Though putting forth "the United Nations against democratic idealism" as one of the dichotomies of the pre-Iraq war period is certainly priceless, I'd say the best part of Packard's mental chunkbloviation was this:
In the winter of 2003, what you thought about the war mattered less to me than how you thought about it. [...] In those tense months, the mark of second-rate minds was absolute certainty one way or the other.
Note the logic here:
1) In the winter of 2003, I, George Packer, was uncertain about the Iraq war.
2) It must be obvious even to the multitude of swine examining my glimmering pearls that I, George Packer, have a first-rate mind.
3) Therefore, anyone who was certain about the Iraq war in the winter of 2003 clearly has nothing more than a second-rate mind.
It'd be easy to have a laugh at the expense of our patient instructor George here. Ha ha ha, that George, what a maroon. Will he and those like him never learn?

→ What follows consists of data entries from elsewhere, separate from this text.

(** * The advocates page: search filter and record store

    A shallow embedding of [src/app/page.tsx], the one component of the
    repository.  The sources hold two revisions of that file:

    - the revision with the case-normalising filter, a [searchTerm] state
      cell and a [try]/[catch] around the fetch (top level of this file);
    - the older revision, whose filter calls [includes] on the raw fields
      (module [Legacy]).

    JavaScript strings are modelled as [string] over ASCII characters, and
    the [number] in [yearsOfExperience] as an integer [Z] printed in
    decimal (what [Number.prototype.toString] yields on safe integers).
    React state is threaded explicitly: a handler maps the state before the
    event to the state after it.  The table markup is not modelled. *)

From Stdlib Require Import ZArith Ascii DecimalString DecimalZ.
From stdpp Require Import base list strings.

Local Open Scope bool_scope.

(** ** Run-time results *)

(** A JavaScript evaluation either returns a value or throws.  The only
    exception the modelled code can raise by itself is a [TypeError]
    (calling a method that does not exist, reading through [undefined]). *)
Inductive result (A : Type) : Type :=
| Ok (a : A)
| TypeError.
Arguments Ok {A} a.
Arguments TypeError {A}.

#[export] Instance result_bind : MBind result := fun _ _ k r =>
  match r with
  | Ok a => k a
  | TypeError => TypeError
  end.

(** [e1 || e2] of JavaScript: [e2] is evaluated only when [e1] is false. *)
Definition orElse (r1 r2 : result bool) : result bool :=
  match r1 with
  | Ok true => Ok true
  | Ok false => r2
  | TypeError => TypeError
  end.

Infix "|||" := orElse (at level 50, left associativity).

(** [Array.prototype.filter] with a callback that may throw: the callback is
    run on every element in order and the first exception aborts the call. *)
Fixpoint filterM {A} (f : A -> result bool) (l : list A) : result (list A) :=
  match l with
  | [] => Ok []
  | x :: xs =>
      keep ← f x;
      rest ← filterM f xs;
      Ok (if keep : bool then x :: rest else rest)
  end.

(** ** Strings *)

Module Js.

Definition isUpper (c : ascii) : bool :=
  let n := N_of_ascii c in (65 <=? n)%N && (n <=? 90)%N.

Definition isLower (c : ascii) : bool :=
  let n := N_of_ascii c in (97 <=? n)%N && (n <=? 122)%N.

Definition isDigit (c : ascii) : bool :=
  let n := N_of_ascii c in (48 <=? n)%N && (n <=? 57)%N.

Definition lowerChar (c : ascii) : ascii :=
  if isUpper c then ascii_of_N (N_of_ascii c + 32) else c.

Definition upperChar (c : ascii) : ascii :=
  if isLower c then ascii_of_N (N_of_ascii c - 32) else c.

Fixpoint mapChars (f : ascii -> ascii) (s : string) : string :=
  match s with
  | EmptyString => EmptyString
  | String c s' => String (f c) (mapChars f s')
  end.

(** [String.prototype.toLowerCase] and [toUpperCase] on ASCII text: the
    letters A-Z and a-z are folded, every other character is left alone.
    This is what the JavaScript functions do on strings of ASCII
    characters; it does not describe them on other text. *)
Definition toLowerCase (s : string) : string := mapChars lowerChar s.
Definition toUpperCase (s : string) : string := mapChars upperChar s.

(** [s.startsWith(t)]. *)
Fixpoint startsWith (s t : string) {struct t} : bool :=
  match t, s with
  | EmptyString, _ => true
  | String _ _, EmptyString => false
  | String b t', String a s' => if Ascii.eqb a b then startsWith s' t' else false
  end.

(** [String.prototype.includes]: [t] occurs in [s] at some position. *)
Fixpoint includes (s t : string) : bool :=
  startsWith s t ||
  match s with
  | EmptyString => false
  | String _ s' => includes s' t
  end.

(** [Number.prototype.toString] on an integer: its decimal digits, with a
    minus sign when negative.  This is what JavaScript prints for the safe
    integers (magnitude at most 2^53 - 1); it does not describe the exponent
    form of larger numbers. *)
Definition numberToString (n : Z) : string :=
  NilEmpty.string_of_int (Z.to_int n).

Definition isLetter (c : ascii) : bool := isUpper c || isLower c.

(** The characters of a printed integer: digits and the minus sign. *)
Definition isNumberChar (c : ascii) : bool :=
  isDigit c || (N_of_ascii c =? 45)%N.

(** Space, tab, line feed, vertical tab, form feed, carriage return. *)
Definition isWhitespace (c : ascii) : bool :=
  let n := N_of_ascii c in (n =? 32)%N || ((9 <=? n)%N && (n <=? 13)%N).

Definition isEmpty (s : string) : bool :=
  match s with
  | EmptyString => true
  | String _ _ => false
  end.

(** Every character of [s] satisfies [p]. *)
Fixpoint allChars (p : ascii -> bool) (s : string) : bool :=
  match s with
  | EmptyString => true
  | String c s' => p c && allChars p s'
  end.

End Js.

(** The specification's reading of "contains as a substring". *)
Definition Contains (s t : string) : Prop :=
  exists pre post : string, s = pre +:+ t +:+ post.

(** ** Data model *)

(** [type Advocate]. [id] and [createdAt] are optional; a [Date] is kept as
    its time value. *)
Record Advocate : Type := mkAdvocate {
  id : option Z;
  firstName : string;
  lastName : string;
  city : string;
  degree : string;
  specialties : list string;
  yearsOfExperience : Z;
  phoneNumber : Z;
  createdAt : option Z
}.

(** ** The filter of [onChange] (current revision) *)

(** The callback handed to [advocates.filter]. *)
Definition advocateMatches (value : string) (advocate : Advocate) : bool :=
  let lowerSearchTerm := Js.toLowerCase value in
  Js.includes (Js.toLowerCase (firstName advocate)) lowerSearchTerm
  || Js.includes (Js.toLowerCase (lastName advocate)) lowerSearchTerm
  || Js.includes (Js.toLowerCase (city advocate)) lowerSearchTerm
  || Js.includes (Js.toLowerCase (degree advocate)) lowerSearchTerm
  || existsb (fun specialty => Js.includes (Js.toLowerCase specialty) lowerSearchTerm)
       (specialties advocate)
  || Js.includes (Js.numberToString (yearsOfExperience advocate)) value.

(** [advocates.filter((advocate) => ...)]. *)
Definition filterAdvocates (advocates : list Advocate) (value : string) : list Advocate :=
  List.filter (advocateMatches value) advocates.

(** ** Records as they arrive at run time *)

(** The fetched JSON is not validated, so at run time a record may lack a
    field the type declares.  [RawAdvocate] keeps the six fields the filter
    reads, each either present with its declared type or [None] for
    [undefined]. *)
Record RawAdvocate : Type := mkRawAdvocate {
  rawFirstName : option string;
  rawLastName : option string;
  rawCity : option string;
  rawDegree : option string;
  rawSpecialties : option (list string);
  rawYearsOfExperience : option Z
}.

(** A record that respects [type Advocate], seen at run time. *)
Definition toRaw (advocate : Advocate) : RawAdvocate :=
  {| rawFirstName := Some (firstName advocate);
     rawLastName := Some (lastName advocate);
     rawCity := Some (city advocate);
     rawDegree := Some (degree advocate);
     rawSpecialties := Some (specialties advocate);
     rawYearsOfExperience := Some (yearsOfExperience advocate) |}.

(** [field.toLowerCase().includes(lowerSearchTerm)]: reading a method of
    [undefined] throws. *)
Definition lowerFieldIncludes (field : option string) (lowerSearchTerm : string)
  : result bool :=
  match field with
  | Some s => Ok (Js.includes (Js.toLowerCase s) lowerSearchTerm)
  | None => TypeError
  end.

(** The same callback as [advocateMatches], on a run-time record. *)
Definition advocateMatchesRaw (value : string) (advocate : RawAdvocate) : result bool :=
  let lowerSearchTerm := Js.toLowerCase value in
  lowerFieldIncludes (rawFirstName advocate) lowerSearchTerm
  ||| lowerFieldIncludes (rawLastName advocate) lowerSearchTerm
  ||| lowerFieldIncludes (rawCity advocate) lowerSearchTerm
  ||| lowerFieldIncludes (rawDegree advocate) lowerSearchTerm
  ||| match rawSpecialties advocate with
      | Some l =>
          Ok (existsb (fun specialty => Js.includes (Js.toLowerCase specialty) lowerSearchTerm) l)
      | None => TypeError
      end
  ||| match rawYearsOfExperience advocate with
      | Some n => Ok (Js.includes (Js.numberToString n) value)
      | None => TypeError
      end.

Definition filterRaw (advocates : list RawAdvocate) (value : string)
  : result (list RawAdvocate) :=
  filterM (advocateMatchesRaw value) advocates.

(** ** Component state *)

(** What a [useState<Advocate[]>] cell holds: an array, or [None] when a
    setter was handed [undefined]. *)
Definition cell : Type := option (list Advocate).

(** The records a cell shows. *)
Definition records (c : cell) : list Advocate := default [] c.

(** What a failed fetch is caught with. *)
Inductive failure : Type :=
| NetworkError          (* [fetch] rejects *)
| InvalidJson           (* [response.json()] rejects *)
| NullResponse.         (* [jsonResponse.data] read through [null] *)

Inductive entry : Type :=
| Log (msg : string)
| LogAdvocates (c : cell)
| LogError (msg : string) (error : failure).

(** The value [response.json()] resolves to: [null], or an object whose
    [data] property is an array of records or is absent. *)
Inductive payload : Type :=
| JsonNull
| JsonObject (data : cell).

(** How the request of the effect ends. *)
Inductive response : Type :=
| FetchRejected
| BodyRejected
| Body (jsonResponse : payload).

Unfortunately, though, this same form of reasoning is endemic to much of the liberal left. Just one example: "in the fall of 2004, I saw no other choice than to swallow my principles and vote for John Kerry; I'm a reasonable person; therefore, only unreasonable people were unwilling to accept the absolute necessity to vote for John Kerry in 2004." Yes, that's familiar territory, but truly, it's just one of many examples I could have chosen. In fact, defining your own position as the only genuinely rational, reasonable one seems to me to be among the favorite pastimes of many liberals.